You can build a powerful, stable midsection entirely on your feet. Standing core workouts are often more "functional" than traditional crunches because they mimic how your body actually moves in daily life, twisting, carrying, and resisting gravity.

7 Standing Exercises For Strong Core

These are some exercises you can try. They will not only help you build strong core muscles but also build your coordination and balance.

Standing Bicycle Crunches

This move is a fantastic way to wake up your entire abdominal wall. By bringing your opposite knee and elbow together in front of your body, you force your obliques to rotate and your front abs to crunch while standing. It also challenges your brain and balance as you switch from leg to leg. Focus on bringing the knee high rather than just pulling your neck down.

High-Intensity High Knees

This move brings a cardio element to your core training. By quickly driving your knees toward your chest, you engage the lower abdominals and hip flexors. It requires a lot of energy and keeps your heart rate high while forcing your abs to stabilize your upright torso. If the jumping is too much, you can perform it as a slow, powerful march instead.

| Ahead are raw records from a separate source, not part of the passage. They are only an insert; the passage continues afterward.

(** * Visualizer: orbital physics, trails and click routing

    A shallow embedding of [src/visualizer.py] (class [Visualizer]).

    Numbers.  Python [float]s are read as real numbers ([R]) and the
    functions of the [math] module as their mathematical counterparts
    ([cos], [sin], [sqrt], [atan2], [math.pi] as [PI]); Python [int]s are
    [Z].  Rounding, infinities and NaN are therefore outside the model, and
    so is the [OverflowError] of an [int] too large to be turned into a
    [float]; everything else (mutation order, exceptions, list indexing,
    dictionary defaults) follows the source line by line.

    Library calls.  A surface is modelled by the drawing calls made on it.
    [pygame.draw.line], [pygame.draw.circle] and [Surface.set_alpha] check
    their arguments before they draw, and raise; these checks are modelled
    as pygame 2 makes them, with a C [int] of 32 bits and a C [long] of 64
    bits.

    Effects.  Methods mutate [self] and may raise; they are computations
    [Run S A := S -> outcome A * S], so the state reached when an exception
    escapes is still observable, as it is on the Python object. *)

From Stdlib Require Import Reals Lra Lia ZArith Classical_Prop.
From stdpp Require Import base gmap strings list pretty.

Local Open Scope R_scope.
Set Warnings "-register-all".

(** ** Exceptions and the state monad *)

Inductive exn : Type :=
| ZeroDivisionError
| IndexError
| ValueError
| OverflowError
| TypeError.

Inductive outcome (A : Type) : Type :=
| Returned (a : A)
| Raised (e : exn).
Arguments Returned {A} a.
Arguments Raised {A} e.

Definition Run (S A : Type) : Type := S -> outcome A * S.

Definition ret {S A : Type} (a : A) : Run S A := fun s => (Returned a, s).

Definition raise {S A : Type} (e : exn) : Run S A := fun s => (Raised e, s).

Definition bind {S A B : Type} (m : Run S A) (k : A -> Run S B) : Run S B :=
  fun s =>
    match m s with
    | (Returned a, s') => k a s'
    | (Raised e, s') => (Raised e, s')
    end.

Definition get {S : Type} : Run S S := fun s => (Returned s, s).

Definition put {S : Type} (s : S) : Run S unit := fun _ => (Returned tt, s).

Definition modify {S : Type} (f : S -> S) : Run S unit :=
  fun s => (Returned tt, f s).

Notation "x <- m ;; k" := (bind m (fun x => k))
  (at level 100, m at next level, k at level 200, right associativity).
Notation "m ;; k" := (bind m (fun _ => k))
  (at level 100, k at level 200, right associativity).

(** [for i in range(start, start + n): body(i)] *)
Fixpoint for_range {S : Type} (body : nat -> Run S unit) (start n : nat)
  : Run S unit :=
  match n with
  | O => ret tt
  | Datatypes.S n' => body start ;; for_range body (Datatypes.S start) n'
  end.

(** Float division: Python raises on a zero divisor. *)
Definition py_div {S : Type} (a b : R) : Run S R :=
  if Req_dec_T b 0 then raise ZeroDivisionError else ret (a / b).
Lemma failed_sign_out_is_cleaned_up_witness :
  (outcome_of (run auth_cancelled None [DEV1; DEV2] [DEV3]) = Completed Resolved /\
   store_of (run auth_cancelled None [DEV1; DEV2] [DEV3]) = [DEV3]) /\
  (outcome_of (run oidc_throws account_url [DEV1] [DEV3]) = Completed Resolved /\
   count is_callback (events_of (run oidc_throws account_url [DEV1] [DEV3])) = 0 /\
   ~ In DEV1 (store_of (run oidc_throws account_url [DEV1] [DEV3]))).
Proof.
  split.
  - destruct (failed_sign_out_is_cleaned_up auth_cancelled None [DEV1; DEV2] [DEV3])
      as (H1 & _ & _ & H2 & _); [reflexivity|].
    split; [exact H1 | exact H2].
  - destruct (failed_sign_out_is_cleaned_up oidc_throws account_url [DEV1] [DEV3])
      as (H1 & H2 & _ & _ & H3); [reflexivity|].
    split; [exact H1 | split; [exact H2 | apply H3; left; reflexivity]].
Defined.

(** C2 as stated fails: the resolution callback runs inside the [finally]
    block, outside every [catch], so its rejection becomes the rejection
    of [onSignOutOtherDevices] itself. *)
Lemma rejected_resolution_propagates :
  outcome_of (run refresh_fails account_url [DEV1] []) =
    Completed (RejectedWith "refresh failed"%string).
Proof. reflexivity. Qed.

(** C2 (amended): as long as neither the confirmation dialog nor the
    resolution callback rejects, the call never rejects, whatever the
    delegated-auth dialog, the deletion API and its deferred result do;
    and every rejection met on the way has been logged. *)
Theorem deletion_errors_are_absorbed
  (env : Behaviour) (url : option string) (ids store : list DeviceId) :
  rejects (env (finished (QuestionDialog (length ids)))) = false ->
  rejects (env onSignoutResolvedCallback) = false ->
  (forall e, outcome_of (run env url ids store) <> Completed (RejectedWith e)) /\
  (forall c e,
     In (EvSettled c (Rejected e)) (events_of (run env url ids store)) ->
     exists msg, In (EvDo (logger_error msg e)) (events_of (run env url ids store))).
Proof.
  intros Hq Hc.
  unfold run, onSignOutOtherDevices, signOutDevices, delegated.
  unfold_obs.
  destruct (truthy_str url) as [u|]; destruct ids as [|d [|d' l]]; simpl in *.
  all: walk.
  all: split; [intros err; discriminate|].
  all: intros c err HIn; simpl in HIn.
  all: repeat (destruct HIn as [HIn|HIn]; try discriminate HIn);
       try contradiction.
  all: injection HIn as <- <-; eexists; simpl; find_in.
Qed.

Lemma deletion_errors_are_absorbed_witness :
  outcome_of (run api_throws None [DEV1; DEV2] []) <> Completed (RejectedWith "network"%string) /\
  exists msg,
    In (EvDo (logger_error msg "network"%string))
       (events_of (run api_throws None [DEV1; DEV2] [])).
Proof.
  destruct (deletion_errors_are_absorbed api_throws None [DEV1; DEV2] [])
    as [H1 H2]; try reflexivity.
  split.
  - apply H1.
  - apply (H2 (deleteDevicesWithInteractiveAuth [DEV1; DEV2])).
    simpl. find_in.
Defined.

(** C7: a request that passes the three guards appends all its
    identifiers to the in-flight list before anything of the deletion
    flow happens: the append is immediately followed by the first step of
    the deletion flow and nothing before it touches the network. *)
Theorem in_flight_before_network
  (env : Behaviour) (url : option string) (ids store : list DeviceId) :
  passes_guards env url ids = true ->
  exists pre call post,
    events_of (run env url ids store) =
      pre ++ EvDo (setSigningOutDeviceIds (Append ids)) :: call :: post /\
    existsb is_network pre = false /\
    is_deletion_flow call = true /\
    replay (pre ++ [EvDo (setSigningOutDeviceIds (Append ids))]) store = store ++ ids /\
    incl ids (replay (pre ++ [EvDo (setSigningOutDeviceIds (Append ids))]) store).
Proof.
  intros Hg.
  unfold run, onSignOutOtherDevices, signOutDevices, delegated in *.
  unfold_obs. unfold delegated in *.
  destruct (truthy_str url) as [u|]; destruct ids as [|d [|d' l]];
    simpl in *; try discriminate.
  all: walk.
  all: first
    [ exists []; do 2 eexists; split; [reflexivity|]
    | eexists [_; _; _]; do 2 eexists; split; [reflexivity|] ].
  all: repeat split; try reflexivity.
  all: unfold replay, apply_updater; simpl; apply incl_appr, incl_refl.
Qed.

Lemma in_flight_before_network_witness :
  exists pre call post,
    events_of (run all_good None [DEV1; DEV2] [DEV3]) =
      pre ++ EvDo (setSigningOutDeviceIds (Append [DEV1; DEV2])) :: call :: post /\
    existsb is_network pre = false /\
    is_deletion_flow call = true /\
    replay (pre ++ [EvDo (setSigningOutDeviceIds (Append [DEV1; DEV2]))]) [DEV3] =
      [DEV3; DEV1; DEV2].
Proof.
  destruct (in_flight_before_network all_good None [DEV1; DEV2] [DEV3])
    as (pre & call & post & H1 & H2 & H3 & H4 & _); [reflexivity|].
  exists pre, call, post. repeat split; assumption.
Defined.

(** A call on its own: when the resolution callback is invoked, every
    requested identifier is in the in-flight list and no cleanup has run
    yet; the cleanup is the step that follows the fulfilment of the
    callback's promise, and while that promise is pending (or if it
    rejects) the identifiers stay in the list. *)
Theorem cleanup_waits_for_resolution
  (env : Behaviour) (url : option string) (ids store : list DeviceId) :
  existsb is_callback (events_of (run env url ids store)) = true ->
  exists pre rest,
    events_of (run env url ids store) =
      pre ++ EvAwait onSignoutResolvedCallback :: rest /\
    existsb is_removal pre = false /\
    replay pre store = store ++ ids /\
    ((rest = [] /\
      outcome_of (run env url ids store) = PendingOn onSignoutResolvedCallback /\
      store_of (run env url ids store) = store ++ ids) \/
     (exists e,
        rest = [EvSettled onSignoutResolvedCallback (Rejected e)] /\
        store_of (run env url ids store) = store ++ ids) \/
     (exists v,
        rest = [EvSettled onSignoutResolvedCallback (Fulfilled v);
                EvDo (setSigningOutDeviceIds (FilterOut ids))])).
Proof.
  unfold run, onSignOutOtherDevices, signOutDevices, delegated.
  unfold_obs.
  destruct (truthy_str url) as [u|]; destruct ids as [|d [|d' l]];
    simpl; try discriminate.
  all: walk.
  all: intros Hcb; try discriminate Hcb.
  all: first
    [ eexists [_; _; _; _]; eexists; split; [reflexivity|]
    | eexists [_; _; _; _; _; _; _; _]; eexists; split; [reflexivity|] ].
  all: split; [reflexivity|]; split; [reflexivity|].
  all: first
    [ left; repeat split; reflexivity
    | right; left; eexists; split; reflexivity
    | right; right; eexists; reflexivity ].
Qed.

Lemma cleanup_waits_for_resolution_witness :
  exists pre rest,
    events_of (run all_good account_url [DEV1] [DEV3]) =
      pre ++ EvAwait onSignoutResolvedCallback :: rest /\
    existsb is_removal pre = false /\
    replay pre [DEV3] = [DEV3; DEV1].
Proof.
  destruct (cleanup_waits_for_resolution all_good account_url [DEV1] [DEV3])
    as (pre & rest & H1 & H2 & H3 & _); [reflexivity|].
  exists pre, rest. repeat split; assumption.
Defined.

(** ** Interleaved requests *)

Lemma phase_of_app (tr evs : list Event) :
  phase_of (tr ++ evs) = phase_after (phase_of tr) evs.
Proof.
  unfold phase_of, phase_after. rewrite !existsb_app.
  destruct (existsb is_removal tr), (existsb is_removal evs),
    (existsb is_append tr), (existsb is_append evs); reflexivity.
Qed.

Standing Dumbbell Side Crunch

Think of this as a side-bend with a purpose. By holding a weight in one hand and leaning toward it, you stretch the opposite side of your waist. The real work happens when you use those side muscles to pull your body back to a perfectly straight, upright position. It is one of the best ways to build lateral strength and define the sides of your torso.

Cable or Band Wood Chop

The wood chop mimics the diagonal motion of swinging an axe, which is a powerful, functional movement. It trains your core to handle rotational force, which is essential for sports like golf or tennis. As you pull the weight across your body, keep your hips stable and let your midsection drive the motion. This builds a core that is both strong and incredibly mobile.

Offset Marching

Holding a weight in one hand while marching forces your body to stabilize against an uneven load. Every time you lift a knee, your core has to fire to prevent you from wobbling or tipping toward the weighted side. This exercise is excellent for improving balance and strengthening the deep "hidden" muscles of the belly that keep your hips and lower back healthy.

The Pallof Press

This is an "anti-rotation" exercise, meaning the goal is to resist movement rather than create it. As you press a cable or band away from your chest, the tension tries to pull you sideways. Your core must stay tight to keep your hands centered. It is a subtle but intense burner that builds incredible stability in the deep abdominal layers and the obliques.

Heavy Suitcase Carry

This exercise is as simple as it is effective. By carrying a heavy weight on just one side, your core must work constantly to keep you from leaning over. This "anti-leaning" action recruits the deep muscles that protect your spine and improve your posture. Imagine there is a string pulling the top of your head toward the ceiling as you take steady, controlled steps.